[Opening DATA FOR THE TASK section]
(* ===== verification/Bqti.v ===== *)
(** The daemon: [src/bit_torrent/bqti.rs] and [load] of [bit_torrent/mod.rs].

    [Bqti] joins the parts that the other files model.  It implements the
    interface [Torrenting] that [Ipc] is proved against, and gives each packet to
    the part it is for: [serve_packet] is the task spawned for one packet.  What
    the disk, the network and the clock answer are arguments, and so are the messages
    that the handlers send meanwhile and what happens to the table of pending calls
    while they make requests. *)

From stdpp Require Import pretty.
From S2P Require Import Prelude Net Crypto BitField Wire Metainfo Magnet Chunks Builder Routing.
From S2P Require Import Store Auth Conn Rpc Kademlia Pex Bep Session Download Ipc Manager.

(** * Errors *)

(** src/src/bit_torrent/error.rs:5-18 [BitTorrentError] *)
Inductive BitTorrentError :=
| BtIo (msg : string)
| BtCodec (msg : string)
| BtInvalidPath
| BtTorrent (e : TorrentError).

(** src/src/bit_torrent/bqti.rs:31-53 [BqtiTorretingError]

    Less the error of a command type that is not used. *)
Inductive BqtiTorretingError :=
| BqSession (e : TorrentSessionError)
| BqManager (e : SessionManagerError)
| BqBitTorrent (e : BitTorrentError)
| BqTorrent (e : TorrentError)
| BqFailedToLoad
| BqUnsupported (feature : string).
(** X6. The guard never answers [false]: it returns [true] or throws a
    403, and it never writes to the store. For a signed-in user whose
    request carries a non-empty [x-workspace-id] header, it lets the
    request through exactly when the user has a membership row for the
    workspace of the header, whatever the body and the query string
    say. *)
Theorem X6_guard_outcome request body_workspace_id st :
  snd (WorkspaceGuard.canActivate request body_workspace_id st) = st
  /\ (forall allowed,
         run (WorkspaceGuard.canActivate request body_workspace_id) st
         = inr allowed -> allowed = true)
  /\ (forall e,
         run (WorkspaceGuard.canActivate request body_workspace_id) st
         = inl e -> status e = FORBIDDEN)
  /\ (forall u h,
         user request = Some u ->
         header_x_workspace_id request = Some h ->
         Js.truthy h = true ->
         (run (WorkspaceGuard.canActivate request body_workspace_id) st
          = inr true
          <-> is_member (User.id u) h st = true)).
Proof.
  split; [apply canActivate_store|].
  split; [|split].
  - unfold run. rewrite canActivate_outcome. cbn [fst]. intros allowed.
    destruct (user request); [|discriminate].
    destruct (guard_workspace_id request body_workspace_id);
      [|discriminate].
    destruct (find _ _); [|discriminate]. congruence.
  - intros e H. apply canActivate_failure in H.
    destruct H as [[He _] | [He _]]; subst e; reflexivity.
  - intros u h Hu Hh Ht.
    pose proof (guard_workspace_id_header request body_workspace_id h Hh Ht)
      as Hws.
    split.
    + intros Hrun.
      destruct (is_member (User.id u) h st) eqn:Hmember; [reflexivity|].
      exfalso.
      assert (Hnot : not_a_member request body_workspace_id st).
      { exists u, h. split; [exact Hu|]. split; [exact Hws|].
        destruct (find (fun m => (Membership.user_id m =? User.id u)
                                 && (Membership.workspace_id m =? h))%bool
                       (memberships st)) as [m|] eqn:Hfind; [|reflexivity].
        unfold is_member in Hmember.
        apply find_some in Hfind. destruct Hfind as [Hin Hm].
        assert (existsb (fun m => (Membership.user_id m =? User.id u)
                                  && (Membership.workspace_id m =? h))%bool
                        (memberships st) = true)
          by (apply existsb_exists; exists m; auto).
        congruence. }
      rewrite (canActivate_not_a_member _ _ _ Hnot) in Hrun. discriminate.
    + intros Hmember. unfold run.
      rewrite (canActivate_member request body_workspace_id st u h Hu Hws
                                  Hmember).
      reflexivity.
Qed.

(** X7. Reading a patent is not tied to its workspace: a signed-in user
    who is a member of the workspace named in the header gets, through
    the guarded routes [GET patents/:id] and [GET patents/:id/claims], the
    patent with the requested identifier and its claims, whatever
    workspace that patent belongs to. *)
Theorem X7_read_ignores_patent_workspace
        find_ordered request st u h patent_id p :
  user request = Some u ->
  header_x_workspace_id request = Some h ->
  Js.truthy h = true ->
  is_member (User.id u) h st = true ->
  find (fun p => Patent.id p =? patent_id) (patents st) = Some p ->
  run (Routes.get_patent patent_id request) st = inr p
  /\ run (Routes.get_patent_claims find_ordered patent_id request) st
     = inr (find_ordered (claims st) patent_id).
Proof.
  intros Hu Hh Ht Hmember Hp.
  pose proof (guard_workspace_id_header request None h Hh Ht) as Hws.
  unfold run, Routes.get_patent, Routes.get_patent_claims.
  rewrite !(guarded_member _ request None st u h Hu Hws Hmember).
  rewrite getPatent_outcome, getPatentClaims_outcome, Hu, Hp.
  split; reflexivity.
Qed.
[Closing DATA FOR THE TASK section]
### PROBLEM
Find the line that contains "who is a member" in the listing above. Retype it and every line after it up to the last, exactly, and nothing else.

### ANSWER TO THIS EXERCISE
    who is a member of the workspace named in the header gets, through
    the guarded routes [GET patents/:id] and [GET patents/:id/claims], the
    patent with the requested identifier and its claims, whatever
    workspace that patent belongs to. *)
Theorem X7_read_ignores_patent_workspace
        find_ordered request st u h patent_id p :
  user request = Some u ->
  header_x_workspace_id request = Some h ->
  Js.truthy h = true ->
  is_member (User.id u) h st = true ->
  find (fun p => Patent.id p =? patent_id) (patents st) = Some p ->
  run (Routes.get_patent patent_id request) st = inr p
  /\ run (Routes.get_patent_claims find_ordered patent_id request) st
     = inr (find_ordered (claims st) patent_id).
Proof.
  intros Hu Hh Ht Hmember Hp.
  pose proof (guard_workspace_id_header request None h Hh Ht) as Hws.
  unfold run, Routes.get_patent, Routes.get_patent_claims.
  rewrite !(guarded_member _ request None st u h Hu Hws Hmember).
  rewrite getPatent_outcome, getPatentClaims_outcome, Hu, Hp.
  split; reflexivity.
Qed.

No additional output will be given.